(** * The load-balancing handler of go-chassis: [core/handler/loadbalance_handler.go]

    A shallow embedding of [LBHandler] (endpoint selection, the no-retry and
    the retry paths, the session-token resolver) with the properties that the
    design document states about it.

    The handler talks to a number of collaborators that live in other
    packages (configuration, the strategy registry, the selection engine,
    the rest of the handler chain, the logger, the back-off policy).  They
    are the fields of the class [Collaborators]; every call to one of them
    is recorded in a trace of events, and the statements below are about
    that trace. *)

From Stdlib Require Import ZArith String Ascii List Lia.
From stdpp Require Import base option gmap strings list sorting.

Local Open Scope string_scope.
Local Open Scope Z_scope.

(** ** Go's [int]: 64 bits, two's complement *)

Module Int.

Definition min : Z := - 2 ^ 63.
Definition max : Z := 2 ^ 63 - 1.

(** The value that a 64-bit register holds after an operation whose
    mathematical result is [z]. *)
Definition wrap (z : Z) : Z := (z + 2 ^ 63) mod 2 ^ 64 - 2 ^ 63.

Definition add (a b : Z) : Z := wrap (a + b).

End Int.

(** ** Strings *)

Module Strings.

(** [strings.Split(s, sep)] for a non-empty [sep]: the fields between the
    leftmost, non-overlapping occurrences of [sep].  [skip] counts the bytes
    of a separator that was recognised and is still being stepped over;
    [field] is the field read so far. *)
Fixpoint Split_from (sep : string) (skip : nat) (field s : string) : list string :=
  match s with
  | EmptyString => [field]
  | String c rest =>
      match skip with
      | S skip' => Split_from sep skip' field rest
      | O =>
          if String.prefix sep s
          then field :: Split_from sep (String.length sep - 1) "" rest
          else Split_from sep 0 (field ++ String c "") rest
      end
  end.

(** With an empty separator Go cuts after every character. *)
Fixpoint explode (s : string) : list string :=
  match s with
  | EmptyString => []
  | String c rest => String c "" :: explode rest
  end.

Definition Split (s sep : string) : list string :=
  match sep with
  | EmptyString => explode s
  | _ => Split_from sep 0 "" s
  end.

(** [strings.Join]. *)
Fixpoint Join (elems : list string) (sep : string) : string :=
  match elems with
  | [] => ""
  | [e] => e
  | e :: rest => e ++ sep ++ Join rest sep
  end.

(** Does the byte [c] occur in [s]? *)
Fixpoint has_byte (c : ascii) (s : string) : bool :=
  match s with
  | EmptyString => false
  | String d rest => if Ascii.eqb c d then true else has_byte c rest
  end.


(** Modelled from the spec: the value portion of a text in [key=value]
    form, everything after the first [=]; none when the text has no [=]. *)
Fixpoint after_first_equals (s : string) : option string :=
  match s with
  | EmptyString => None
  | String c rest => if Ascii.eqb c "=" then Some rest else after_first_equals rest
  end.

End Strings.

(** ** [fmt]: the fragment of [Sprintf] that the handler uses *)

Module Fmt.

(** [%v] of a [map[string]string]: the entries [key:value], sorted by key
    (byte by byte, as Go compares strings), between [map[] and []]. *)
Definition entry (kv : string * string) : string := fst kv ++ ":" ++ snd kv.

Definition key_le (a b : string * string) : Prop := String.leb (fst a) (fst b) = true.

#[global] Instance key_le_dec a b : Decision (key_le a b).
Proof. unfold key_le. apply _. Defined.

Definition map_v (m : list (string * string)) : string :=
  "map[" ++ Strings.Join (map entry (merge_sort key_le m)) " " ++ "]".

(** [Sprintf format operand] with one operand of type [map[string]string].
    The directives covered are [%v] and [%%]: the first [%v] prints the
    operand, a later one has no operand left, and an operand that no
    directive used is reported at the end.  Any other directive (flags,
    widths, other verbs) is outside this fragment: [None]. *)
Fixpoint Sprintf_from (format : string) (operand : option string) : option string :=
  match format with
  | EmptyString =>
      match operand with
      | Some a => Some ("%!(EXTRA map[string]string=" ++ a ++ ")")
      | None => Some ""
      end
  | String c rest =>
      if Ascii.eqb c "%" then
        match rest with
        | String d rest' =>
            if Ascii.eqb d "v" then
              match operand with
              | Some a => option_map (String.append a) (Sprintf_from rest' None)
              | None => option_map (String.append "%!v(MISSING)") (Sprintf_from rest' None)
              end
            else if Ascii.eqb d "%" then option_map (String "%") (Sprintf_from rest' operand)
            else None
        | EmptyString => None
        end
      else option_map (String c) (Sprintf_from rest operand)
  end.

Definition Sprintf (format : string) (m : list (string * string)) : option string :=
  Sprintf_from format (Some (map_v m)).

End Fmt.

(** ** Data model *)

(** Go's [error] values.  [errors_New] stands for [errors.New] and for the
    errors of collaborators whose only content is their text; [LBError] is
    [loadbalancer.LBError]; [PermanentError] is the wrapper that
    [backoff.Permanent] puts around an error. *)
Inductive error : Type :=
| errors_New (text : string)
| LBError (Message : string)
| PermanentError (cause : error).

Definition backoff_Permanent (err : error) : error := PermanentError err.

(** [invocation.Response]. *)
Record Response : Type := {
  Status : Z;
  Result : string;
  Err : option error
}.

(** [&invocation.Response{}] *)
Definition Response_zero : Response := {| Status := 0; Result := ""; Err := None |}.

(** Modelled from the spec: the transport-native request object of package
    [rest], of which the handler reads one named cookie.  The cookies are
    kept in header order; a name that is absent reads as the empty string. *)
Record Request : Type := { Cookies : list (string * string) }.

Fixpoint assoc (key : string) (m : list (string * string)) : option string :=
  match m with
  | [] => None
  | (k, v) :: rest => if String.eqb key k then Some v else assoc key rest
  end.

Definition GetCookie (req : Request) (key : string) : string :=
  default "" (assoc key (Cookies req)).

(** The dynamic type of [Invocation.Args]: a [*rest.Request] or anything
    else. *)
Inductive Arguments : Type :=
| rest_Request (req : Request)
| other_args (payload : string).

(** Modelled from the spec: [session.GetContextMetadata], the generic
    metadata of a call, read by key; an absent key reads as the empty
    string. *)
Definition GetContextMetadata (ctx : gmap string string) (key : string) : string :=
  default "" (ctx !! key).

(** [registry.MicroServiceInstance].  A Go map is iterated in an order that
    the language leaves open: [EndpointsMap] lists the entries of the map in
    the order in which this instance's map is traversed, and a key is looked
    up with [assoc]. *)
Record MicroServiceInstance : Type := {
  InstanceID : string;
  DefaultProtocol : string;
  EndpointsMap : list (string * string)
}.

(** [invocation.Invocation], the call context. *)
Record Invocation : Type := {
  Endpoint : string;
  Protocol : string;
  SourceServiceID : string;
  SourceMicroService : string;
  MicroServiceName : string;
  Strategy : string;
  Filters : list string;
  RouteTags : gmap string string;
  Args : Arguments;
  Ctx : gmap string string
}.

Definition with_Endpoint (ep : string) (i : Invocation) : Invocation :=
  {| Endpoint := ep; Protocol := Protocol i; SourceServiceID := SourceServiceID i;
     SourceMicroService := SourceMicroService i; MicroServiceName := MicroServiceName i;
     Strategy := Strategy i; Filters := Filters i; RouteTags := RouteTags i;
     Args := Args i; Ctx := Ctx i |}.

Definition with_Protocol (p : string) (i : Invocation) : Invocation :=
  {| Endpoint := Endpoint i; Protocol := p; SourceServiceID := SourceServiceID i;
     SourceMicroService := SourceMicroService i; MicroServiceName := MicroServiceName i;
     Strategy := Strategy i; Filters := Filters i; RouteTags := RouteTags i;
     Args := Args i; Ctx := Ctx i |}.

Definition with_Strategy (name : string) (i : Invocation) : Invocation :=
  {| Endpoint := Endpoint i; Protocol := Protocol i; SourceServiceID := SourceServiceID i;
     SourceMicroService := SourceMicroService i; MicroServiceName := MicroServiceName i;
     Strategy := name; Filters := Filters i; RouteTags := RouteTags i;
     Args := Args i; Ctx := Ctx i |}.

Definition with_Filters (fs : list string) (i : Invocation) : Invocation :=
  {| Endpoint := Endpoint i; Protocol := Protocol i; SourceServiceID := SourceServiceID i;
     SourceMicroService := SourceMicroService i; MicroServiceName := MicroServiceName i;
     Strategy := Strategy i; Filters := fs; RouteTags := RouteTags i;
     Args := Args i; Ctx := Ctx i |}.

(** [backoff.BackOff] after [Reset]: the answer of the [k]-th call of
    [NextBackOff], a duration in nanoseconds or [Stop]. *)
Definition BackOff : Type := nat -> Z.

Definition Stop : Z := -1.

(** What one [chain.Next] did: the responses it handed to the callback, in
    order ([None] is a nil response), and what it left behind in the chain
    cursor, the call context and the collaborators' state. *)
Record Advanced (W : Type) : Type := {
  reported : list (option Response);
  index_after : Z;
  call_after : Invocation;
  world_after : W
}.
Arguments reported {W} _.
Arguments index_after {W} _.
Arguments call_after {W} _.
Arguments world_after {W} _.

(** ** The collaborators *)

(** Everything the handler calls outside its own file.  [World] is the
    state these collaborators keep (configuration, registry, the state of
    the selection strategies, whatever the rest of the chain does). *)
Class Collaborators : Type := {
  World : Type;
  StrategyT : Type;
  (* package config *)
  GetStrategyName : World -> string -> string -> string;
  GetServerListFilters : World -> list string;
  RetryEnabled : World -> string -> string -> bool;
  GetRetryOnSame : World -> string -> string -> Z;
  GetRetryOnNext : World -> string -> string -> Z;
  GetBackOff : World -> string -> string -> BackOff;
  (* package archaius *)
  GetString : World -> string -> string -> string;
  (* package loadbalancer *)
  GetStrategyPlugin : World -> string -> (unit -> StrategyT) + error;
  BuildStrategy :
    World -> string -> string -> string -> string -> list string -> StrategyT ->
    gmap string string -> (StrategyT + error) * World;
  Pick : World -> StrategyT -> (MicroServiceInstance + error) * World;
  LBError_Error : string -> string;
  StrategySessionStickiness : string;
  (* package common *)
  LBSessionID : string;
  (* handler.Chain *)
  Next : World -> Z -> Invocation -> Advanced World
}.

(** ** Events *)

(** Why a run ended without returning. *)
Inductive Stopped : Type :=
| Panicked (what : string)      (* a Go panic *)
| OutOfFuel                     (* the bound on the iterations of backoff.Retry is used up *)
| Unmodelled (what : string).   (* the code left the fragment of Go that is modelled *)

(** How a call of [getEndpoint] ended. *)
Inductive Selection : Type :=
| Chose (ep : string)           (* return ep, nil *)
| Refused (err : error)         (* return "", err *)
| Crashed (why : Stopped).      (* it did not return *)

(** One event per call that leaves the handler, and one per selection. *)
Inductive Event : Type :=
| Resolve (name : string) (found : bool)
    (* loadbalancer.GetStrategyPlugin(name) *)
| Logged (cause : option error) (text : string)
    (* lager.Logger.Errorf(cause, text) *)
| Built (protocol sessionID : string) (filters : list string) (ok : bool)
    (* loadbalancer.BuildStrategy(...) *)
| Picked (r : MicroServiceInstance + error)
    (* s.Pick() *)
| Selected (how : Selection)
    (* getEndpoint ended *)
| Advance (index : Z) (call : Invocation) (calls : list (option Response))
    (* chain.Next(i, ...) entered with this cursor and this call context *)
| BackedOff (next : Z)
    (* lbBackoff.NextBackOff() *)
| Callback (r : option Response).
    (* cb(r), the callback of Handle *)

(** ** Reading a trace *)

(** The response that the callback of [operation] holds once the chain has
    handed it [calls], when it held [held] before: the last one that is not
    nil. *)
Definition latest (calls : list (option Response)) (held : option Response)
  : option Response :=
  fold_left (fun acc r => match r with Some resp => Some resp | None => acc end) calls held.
★ ★ ★ ★
:: What the exercise asks ::
Starting with the line above that holds "[backoff.Permanent] puts around" and stopping with the line that holds "Status : Z;", reproduce each line exactly, omitting all other lines.

:: Answer to the problem ::
    [backoff.Permanent] puts around an error. *)
Inductive error : Type :=
| errors_New (text : string)
| LBError (Message : string)
| PermanentError (cause : error).

Definition backoff_Permanent (err : error) : error := PermanentError err.

(** [invocation.Response]. *)
Record Response : Type := {
  Status : Z;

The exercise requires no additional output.